EXERCISE DIRECTIONS: Give back exactly the first lines of the entries below, through the line with "(s : vmWatchSettings) (h : HandlerEnvironment) (fuel".

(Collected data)
********

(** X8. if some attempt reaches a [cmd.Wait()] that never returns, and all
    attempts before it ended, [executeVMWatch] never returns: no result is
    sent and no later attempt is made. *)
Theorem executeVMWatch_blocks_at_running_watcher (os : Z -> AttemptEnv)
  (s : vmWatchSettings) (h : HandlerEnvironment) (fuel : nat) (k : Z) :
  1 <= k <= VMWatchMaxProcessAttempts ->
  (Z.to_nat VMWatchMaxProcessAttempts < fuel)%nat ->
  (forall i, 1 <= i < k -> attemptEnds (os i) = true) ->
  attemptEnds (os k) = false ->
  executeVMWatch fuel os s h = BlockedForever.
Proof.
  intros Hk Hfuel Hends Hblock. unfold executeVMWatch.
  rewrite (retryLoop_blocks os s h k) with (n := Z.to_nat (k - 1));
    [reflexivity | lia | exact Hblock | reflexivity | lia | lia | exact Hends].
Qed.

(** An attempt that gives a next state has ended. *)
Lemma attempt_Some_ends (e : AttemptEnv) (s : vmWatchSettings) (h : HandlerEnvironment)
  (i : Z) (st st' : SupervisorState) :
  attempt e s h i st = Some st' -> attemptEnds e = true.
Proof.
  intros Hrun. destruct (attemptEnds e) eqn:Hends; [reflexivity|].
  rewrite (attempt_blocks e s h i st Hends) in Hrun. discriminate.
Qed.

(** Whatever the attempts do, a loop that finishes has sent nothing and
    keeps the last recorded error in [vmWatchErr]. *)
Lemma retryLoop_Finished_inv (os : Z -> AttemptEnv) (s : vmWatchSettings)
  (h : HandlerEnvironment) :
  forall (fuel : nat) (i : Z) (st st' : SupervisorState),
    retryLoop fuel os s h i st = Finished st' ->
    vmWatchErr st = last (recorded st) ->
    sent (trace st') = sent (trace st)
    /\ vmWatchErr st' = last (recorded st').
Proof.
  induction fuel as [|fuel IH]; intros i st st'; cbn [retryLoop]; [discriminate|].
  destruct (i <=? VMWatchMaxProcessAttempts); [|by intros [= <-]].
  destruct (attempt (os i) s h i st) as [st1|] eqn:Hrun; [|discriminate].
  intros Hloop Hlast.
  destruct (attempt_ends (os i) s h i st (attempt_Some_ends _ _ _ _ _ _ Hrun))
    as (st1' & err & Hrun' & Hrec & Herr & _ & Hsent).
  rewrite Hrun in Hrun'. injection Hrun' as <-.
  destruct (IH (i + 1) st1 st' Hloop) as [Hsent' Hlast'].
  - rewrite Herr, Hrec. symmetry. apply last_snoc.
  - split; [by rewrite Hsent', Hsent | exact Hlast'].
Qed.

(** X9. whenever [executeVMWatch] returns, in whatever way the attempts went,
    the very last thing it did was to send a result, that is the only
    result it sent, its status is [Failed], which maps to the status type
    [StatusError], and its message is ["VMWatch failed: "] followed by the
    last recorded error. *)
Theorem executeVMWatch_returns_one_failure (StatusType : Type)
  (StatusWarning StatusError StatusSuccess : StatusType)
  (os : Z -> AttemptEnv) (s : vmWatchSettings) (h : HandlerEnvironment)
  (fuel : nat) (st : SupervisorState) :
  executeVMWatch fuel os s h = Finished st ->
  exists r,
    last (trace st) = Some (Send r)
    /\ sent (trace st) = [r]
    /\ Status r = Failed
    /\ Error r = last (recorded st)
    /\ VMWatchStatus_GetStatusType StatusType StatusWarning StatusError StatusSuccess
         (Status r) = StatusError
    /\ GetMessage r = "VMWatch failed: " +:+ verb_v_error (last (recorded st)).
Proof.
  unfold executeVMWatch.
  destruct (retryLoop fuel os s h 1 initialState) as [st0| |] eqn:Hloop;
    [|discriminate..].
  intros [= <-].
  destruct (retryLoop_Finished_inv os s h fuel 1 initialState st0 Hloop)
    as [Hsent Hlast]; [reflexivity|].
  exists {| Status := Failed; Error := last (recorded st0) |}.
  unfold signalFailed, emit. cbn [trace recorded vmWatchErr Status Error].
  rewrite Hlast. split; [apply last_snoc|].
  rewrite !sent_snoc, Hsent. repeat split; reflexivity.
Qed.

********

OUTPUT FOR THIS EXERCISE:
(** X8. if some attempt reaches a [cmd.Wait()] that never returns, and all
    attempts before it ended, [executeVMWatch] never returns: no result is
    sent and no later attempt is made. *)
Theorem executeVMWatch_blocks_at_running_watcher (os : Z -> AttemptEnv)
  (s : vmWatchSettings) (h : HandlerEnvironment) (fuel : nat) (k : Z) :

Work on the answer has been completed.